Onset of withdrawal symptoms typically occurs 12–24 h after abstinence, with peak intensity occurring at 20–51 h, and duration of withdrawal ranging between 2 days and 9 days. Re-administration of caffeine rapidly and often completely reverses withdrawal. The incidence or severity of symptoms increases with increases in the chronic daily maintenance dose. Symptoms may occur upon abstinence from chronic caffeine exposure at doses as low as 100 mg/day, and upon abstinence following only 3–7 days of caffeine exposure at higher doses. There is good evidence that avoidance of withdrawal symptoms plays a central role in the habitual consumption of caffeine by increasing the reinforcing effects of caffeine and preference for tastes paired with caffeine. Overall, the evidence that caffeine withdrawal is pharmacologically based is overwhelming, and analysis of the published data does not support the hypothesis that expectancies are a primary determinant of caffeine-withdrawal symptoms.

In addition to the previously discussed research priorities concerning the DSM-IV diagnosis of caffeine withdrawal, future studies should determine the validity of the symptom and sign categories identified above as in need of further research, and investigate how vulnerability to caffeine withdrawal is affected by gender, drug abuse histories, caffeine metabolism, genetics, behavioral conditioning, personality, and other factors. It would be valuable if future reports of research on caffeine withdrawal provided individual subject data in addition to the usual group data to provide further information about individual differences in severity of the withdrawal syndrome.

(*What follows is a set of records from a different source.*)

(* ===== verification/HeadlessProducer.v ===== *)
(** * The headless producer

    [src/que/src/headless_spmc/producer.rs] (and [burst_amount] of
    [src/que/src/headless_spmc/mod.rs]): the producer that never waits for its
    consumers and overwrites the oldest elements. *)

From S2P Require Import Prelude.
From S2P Require Import Rust.
From S2P Require Import Ring.
From S2P Require Import Errors.
From S2P Require Import Channel.
From S2P Require Import Join.

Definition BURST_DENOM : Z := 4.

Definition burst_amount (N : Z) : Z :=
  let x := N / BURST_DENOM in
  if x =? 0 then 1 else x.

Record Producer : Type := mkProducer {
  p_spsc : Z;
  p_tail : Z;
  p_written : Z;
  p_last_consumer_heartbeat : Z
}.

Section Producer.
Context {T : Type} {prof : Profile} (M : mode) (N : Z).

Definition MODULO_MASK : Z := N - 1.

Definition mask_index (x : Z) : nat := Z.to_nat (Z.land x MODULO_MASK).

Definition join_ (buffer : Z) : prog T (result Producer QueError) :=
  _ ← check_join N buffer;
  magic ← load MAGIC_WORD Acquire;
  capacity ← load CAPACITY Acquire;
  if magic =? MAGIC then
    if negb (capacity =? N) then mret (Err (IncorrectCapacity capacity))
    else
      _ ← (if BACKED_BY_ARCC M then arc_increment else mret tt);
      spsc ← lift (NonNull_new_unwrap buffer);
      tail ← load TAIL Acquire;
      last ← load CONSUMER_HEARTBEAT Acquire;
      mret (Ok (mkProducer spsc tail 0 last))
  else if magic =? 0 then mret (Err Uninitialized)
  else mret (Err CorruptionDetected).

Definition join_or_initialize_in_ (buffer : Z) :
    prog T (result Producer QueError) :=
  _ ← check_join N buffer;
  magic ← load MAGIC_WORD Acquire;
  capacity ← load CAPACITY Acquire;
  if magic =? MAGIC then
    if negb (capacity =? N) then mret (Err (IncorrectCapacity capacity))
    else
      _ ← fetch_add PRODUCER_HEARTBEAT Release 1;
      _ ← (if BACKED_BY_ARCC M then arc_increment else mret tt);
      spsc ← lift (NonNull_new_unwrap buffer);
      tail ← load TAIL Acquire;
      last ← load CONSUMER_HEARTBEAT Acquire;
      mret (Ok (mkProducer spsc tail 0 last))
  else if magic =? 0 then
    _ ← store MAGIC_WORD Release 0;
    _ ← store TAIL Release 0;
    _ ← store PRODUCER_HEARTBEAT Release 0;
    _ ← store CONSUMER_HEARTBEAT Release 0;
    _ ← store CAPACITY Release N;
    _ ← store MAGIC_WORD Release MAGIC;
    _ ← (if BACKED_BY_ARCC M then arc_increment else mret tt);
    spsc ← lift (NonNull_new_unwrap buffer);
    last ← load CONSUMER_HEARTBEAT Acquire;
    mret (Ok (mkProducer spsc 0 0 last))
  else mret (Err CorruptionDetected).

(** The part of [join_or_create_shmem] that follows the opening of the
    shared memory, mapped at [buffer]. *)
Definition join_or_create_mapped (buffer : Z) :
    prog T (result Producer QueError) :=
  magic ← load MAGIC_WORD Acquire;
  capacity ← load CAPACITY Acquire;
  if magic =? MAGIC then
    if negb (capacity =? N) then mret (Err (IncorrectCapacity capacity))
    else
      _ ← fetch_add PRODUCER_HEARTBEAT Release 1;
      spsc ← lift (NonNull_new_unwrap buffer);
      tail ← load TAIL Acquire;
      last ← load CONSUMER_HEARTBEAT Acquire;
      mret (Ok (mkProducer spsc tail 0 last))
  else if magic =? 0 then
    _ ← store TAIL Release 0;
    _ ← store PRODUCER_HEARTBEAT Release 0;
    _ ← store CONSUMER_HEARTBEAT Release 0;
    _ ← store CAPACITY Release N;
    _ ← store MAGIC_WORD Release MAGIC;
    spsc ← lift (NonNull_new_unwrap buffer);
    last ← load CONSUMER_HEARTBEAT Acquire;
    mret (Ok (mkProducer spsc 0 0 last))
  else mret (Err CorruptionDetected).

Definition sync (self : Producer) : prog T Producer :=
  let self := mkProducer (p_spsc self) (p_tail self) 0
                (p_last_consumer_heartbeat self) in
  _ ← store TAIL Release (p_tail self);
  mret self.

Definition push (self : Producer) (value : T) : prog T Producer :=
  self ← (if p_written self =? burst_amount N then sync self else mret self);
  _ ← assign_cell (mask_index (p_tail self)) value;
  tail ← lift (uadd (p_tail self) 1);
  written ← lift (uadd (p_written self) 1);
  mret (mkProducer (p_spsc self) tail written (p_last_consumer_heartbeat self)).

Definition beat (self : Producer) : prog T unit :=
  _ ← fetch_add PRODUCER_HEARTBEAT Release 1; mret tt.

Definition consumer_heartbeat (self : Producer) : prog T (Producer * bool) :=
  heartbeat ← load CONSUMER_HEARTBEAT Acquire;
  if negb (heartbeat =? p_last_consumer_heartbeat self) then
    mret (mkProducer (p_spsc self) (p_tail self) (p_written self) heartbeat, true)
  else mret (self, false).

Definition get_padding_ptr (self : Producer) : Z := p_spsc self + 512.

(** [impl Drop for Producer]. *)
Definition drop_producer (self : Producer) : prog T unit :=
  if BACKED_BY_ARCC M then arc_drop else mret tt.
End Producer.

(** *** In shared memory *)

(** Joins, and sets the channel up if it is not. *)
Definition join_or_initialize_in {T} {prof : Profile} (N buffer : Z) :
    prog T (result Producer QueError) := join_or_initialize_in_ ShmemMode N buffer.

(** Joins a channel that exists. *)
Definition join {T} {prof : Profile} (N buffer : Z) : prog T (result Producer QueError) :=
  join_ ShmemMode N buffer.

Future research should provide more detailed information about the time course (i.e., onset, duration, and offset) of individual withdrawal symptoms. Furthermore, the impact of gradual reduction of caffeine on withdrawal symptoms should be characterized. Although tolerance and withdrawal are thought to be functionally related phenomena, no research has investigated the relationship between the extent of caffeine tolerance and magnitude of withdrawal. Finally given the high rate of caffeine use in children, caffeine withdrawal in children deserves much more systematic study (Goldstein and Wallace 1997; Bernstein et al. 1998).

In conclusion, although descriptions in the medical literature of the caffeine-withdrawal syndrome date back more than 170 years, a solid empirical parametric analysis of the phenomenon has only begun to emerge in recent years. Arguably, the caffeine-withdrawal syndrome has been more rigorously and completely characterized than withdrawal from any other drug and can now serve as a model system for evaluating drug withdrawal phenomena. Despite this progress, we can anticipate that future research with caffeine will provide further valuable insights into the world’s most widely consumed mood-altering drug, as well as insights into drug withdrawal effects more generally.